Madrid, regresa
Madrid bajo la lluvia es como un amante frívolo al que inoportunamente le sobreviene la introspección. No responde mensajes, no propone planes, no se deja querer, ni ríe. Madrid con lluvia es un Madrid malfuncionante, una ciudad que no sabe comportarse, que no se reconoce, un animal raro, incómodo, un pato mojado.
Nos gusta la lluvia, claro, porque es saludable: embalses llenos, cultivos, aire limpio, alergias en pausa. Nos gusta que llueva en Londres, en París; en San Sebastián se tolera, la lluvia encaja incluso en Vitoria. Pero no aquí. Aquí la lluvia no es un fenómeno atmosférico, es un error.
Pero persiste. Las previsiones advierten que esto no para. Terrazas fantasmas, madrileños desconfigurados. Porque el agua no forma parte del pacto social de esta ciudad. Aquí se sobrevive al calor asfixiante, al invierno seco, pero a la lluvia, por encima de los tres días…
Que sí, que la lluvia es buena. Para los pantanos, para la cosecha, para los asmáticos. Para los románticos del petricor. Para los que disfrutan del sonido de las gotas golpeando los cristales, para los cursis y pobres de espíritu, para los que odian el mundo y sus gentes, a mí no me la dais.
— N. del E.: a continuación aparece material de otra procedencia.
(** The broadcast of an accepted update: to the room without its sender. *)
Definition update_broadcast (w : World) (socket : AuthenticatedSocket) (roomId : string)
    (payload : UpdateOperationPayload) : Emission :=
  {| recipients := in_room w roomId ∖ {[ sock_id socket ]};
     event := UPDATE_OPERATION payload (userId socket) |}.

(** The state after an accepted update of the room object [r] (content [rs]):
    the document holds [yd'], the update went to the others, the pending
    save timer of the room is replaced by a new one. *)
Definition after_update (w : World) (socket : AuthenticatedSocket) (roomId : string)
    (r : loc) (rs : RoomState) (yd' : YDoc) (payload : UpdateOperationPayload) : World :=
  with_roomHeap (alter (set_saveTimeout (Some (nextHandle w))) r)
    (with_nextHandle S
      (with_timers
         (fun t => <[nextHandle w :=
                      {| deadline := clock w + SAVE_DEBOUNCE_MS; target := r |}]>
                     (cancel (saveTimeout rs) t))
         (sent (update_broadcast w socket roomId payload)
            (with_docHeap <[document rs := yd']> w)))).

(** What one successful [saveDocument] makes of the durable store: the row
    of the document gets the content, the next version and the time; one
    operation record is appended; a snapshot record is appended when more
    than the interval has passed since [lastSave]. *)
Definition saved_db (d : Db) (docId : string) (state : Uint8Array) (now lastSave : Z)
    (row : DocumentRow) : Db :=
  {| tbl_document := alter (saved_row state now) docId (tbl_document d);
     tbl_collaborator := tbl_collaborator d;
     tbl_operation :=
       (tbl_operation d ++
        [{| op_documentId := docId; op_userId := "system"; op_data := state;
            op_version := doc_version row + 1 |}])%list;
     tbl_snapshot :=
       if decide (now - lastSave > SNAPSHOT_INTERVAL_MS)
       then (tbl_snapshot d ++
             [{| sn_documentId := docId; sn_data := state;
                 sn_version := doc_version row + 1 |}])%list
       else tbl_snapshot d |}.

Definition document_saved (w : World) (rs : RoomState) : Emission :=
  {| recipients := in_room w (roomIdOf (documentId rs));
     event := DOCUMENT_SAVED (documentId rs) (clock w) |}.

Definition after_save (w : World) (r : loc) (rs : RoomState) (yd : YDoc)
    (row : DocumentRow) : World :=
  sent (document_saved w rs)
    (with_roomHeap (alter (set_lastSaveTime (clock w)) r)
      (with_db (fun d => saved_db d (documentId rs) (Y_encodeStateAsUpdate yd)
                           (clock w) (lastSaveTime rs) row) w)).

(** The state [saveDocument] leaves: the save, or nothing at all when the
    room object, its document or the row of the document is missing. *)
Definition save_result (w : World) (r : loc) : World :=
  match roomHeap w !! r with
  | None => w
  | Some rs =>
      match docHeap w !! document rs with
      | None => w
      | Some yd =>
          match tbl_document (db w) !! documentId rs with
          | None => w
          | Some row => after_save w r rs yd row
          end
      end
  end.

Definition user_left (w : World) (socket : AuthenticatedSocket) (roomId : string)
    : Emission :=
  {| recipients := in_room w roomId ∖ {[ sock_id socket ]};
     event := USER_LEFT (userId socket) |}.

(** The roster of the room after a leave of [socket]: the entry of its user
    goes when no other socket of that user is in the room. *)
Definition roster_after_leave (w : World) (socket : AuthenticatedSocket)
    (roomId : string) (rs : RoomState) : RoomState :=
  if decide (length (userSocketsInRoom w socket roomId) = 0%nat)
  then with_users (delete (userId socket)) rs
  else rs.

(** The first half of [handleLeaveRoom]: roster, notification, Socket.IO
    room, [socketToRoom]. *)
Definition leave_membership (w : World) (socket : AuthenticatedSocket)
    (roomId : string) (r : loc) : World :=
  let w1 :=
    if decide (length (userSocketsInRoom w socket roomId) = 0%nat)
    then sent (user_left w socket roomId)
           (with_roomHeap (alter (with_users (delete (userId socket))) r) w)
    else w in
  with_socketToRoom (delete (sock_id socket))
    (with_adapter <[roomId := in_room w1 roomId ∖ {[ sock_id socket ]}]> w1).

(** The clean-up of an empty room, after its flush: the pending save timer
    is cleared, the document leaves the store, the room leaves the registry. *)
Definition teardown (w : World) (roomId : string) (rs : RoomState) : World :=
  with_rooms (delete roomId)
    (with_documents (delete (documentId rs))
      (with_timers (cancel (saveTimeout rs)) w)).

Definition after_leave (w : World) (socket : AuthenticatedSocket) (roomId : string)
    (r : loc) (rs : RoomState) : World :=
  let w2 := leave_membership w socket roomId r in
  let rs2 := roster_after_leave w socket roomId rs in
  if decide (size (users rs2) = 0%nat)
  then teardown (save_result w2 r) roomId rs2
  else w2.

(** The user of [socket] has another tracked socket in [roomId]. *)
Definition has_other_socket (w : World) (socket : AuthenticatedSocket) (roomId : string)
    : Prop :=
  exists sid, sid ∈ default ∅ (userSockets w !! userId socket)
    /\ socketToRoom w !! sid = Some roomId
    /\ sid ≠ sock_id socket.

(** [checkDocumentAccess] as a function of the durable store. *)
Definition access_of (d : Db) (userId documentId : string) : bool * option Role :=
  match tbl_document d !! documentId with
  | None => (false, None)
  | Some document =>
      if decide (doc_ownerId document = userId) then (true, Some OWNER)
      else match tbl_collaborator d !! (userId, documentId) with
           | Some role => (true, Some role)
           | None => if doc_isPublic document then (true, Some VIEWER) else (false, None)
           end
  end.

(** The Y.Doc that [new CRDTDocument(documentId, initialState)] holds, when
    the engine accepts the stored content; [None] when it throws on it. *)
Definition loaded (initialState : option Uint8Array) : option YDoc :=
  match initialState with
  | Some s =>
      if decide (0 < length s)%nat then
        match Y_applyUpdate Y_Doc s with
        | Applied d => Some d
        | Malformed _ => None
        end
      else Some Y_Doc
  | None => Some Y_Doc
  end.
Gente con alma de novela decimonónica, convencida de que la vida es mejor bajo un cielo gris. Para ellos, enhorabuena.
Para los demás, Madrid necesita sol. Lo exige su asfalto, sus señores en manga corta. Su energía está hecha de luz, de ruido, de salir de casa sin pensar. En Madrid la improvisación es ley. Un Madrid sin terrazas no es Madrid, es otra cosa. Una versión desmejorada de sí misma, como nosotros, calados y desestructurados.
Madrid es una ciudad feúcha, pero con carisma, la suerte de la fea la bonita la desea, una ciudad que vive en la calle y que fuma. Madrid sin terrazas es una contradicción, un concepto sin desarrollo, una incoherencia. Con la lluvia, la ciudad se repliega, se encierra, se vuelve introvertida, esquizoide, temerosa. Porque Madrid no es una ciudad ordenada, ni cívica, ni silenciosa. No es un lugar de recogimiento sino quedarse más tiempo del previsto, gritarse de una acera a otra, inmediatez y la energía. La lluvia, en cambio, es pausa, espera, resignación. Y eso aquí no nos gusta.
Y cuando Madrid se moja, se enrarece. La lluvia nos vuelve eficientes, previsores, predecibles. Y no queremos ser eso. Porque caminar bajo la lluvia por Madrid no tiene el más mínimo lirismo. No hay canales reflejando luces ni cafés bohemios con poetas atormentados, no hay parques brumosos que despierten nostalgias. Si llueve, Madrid es solo un lugar de paso, donde nadie quiere quedarse demasiado. Aceras que resbalan, coches que te salpican, paraguas baratos y paraguas rotos.
Pero esto pasará, claro. Madrid no se va a quedar así. El cielo se abrirá, la luz entrará de nuevo y la ciudad despertará como un gran orgasmo primaveral después de una resaca. Y cuando eso ocurra, nos preguntaremos cómo pudimos vivir estos días de lluvia sin enloquecer.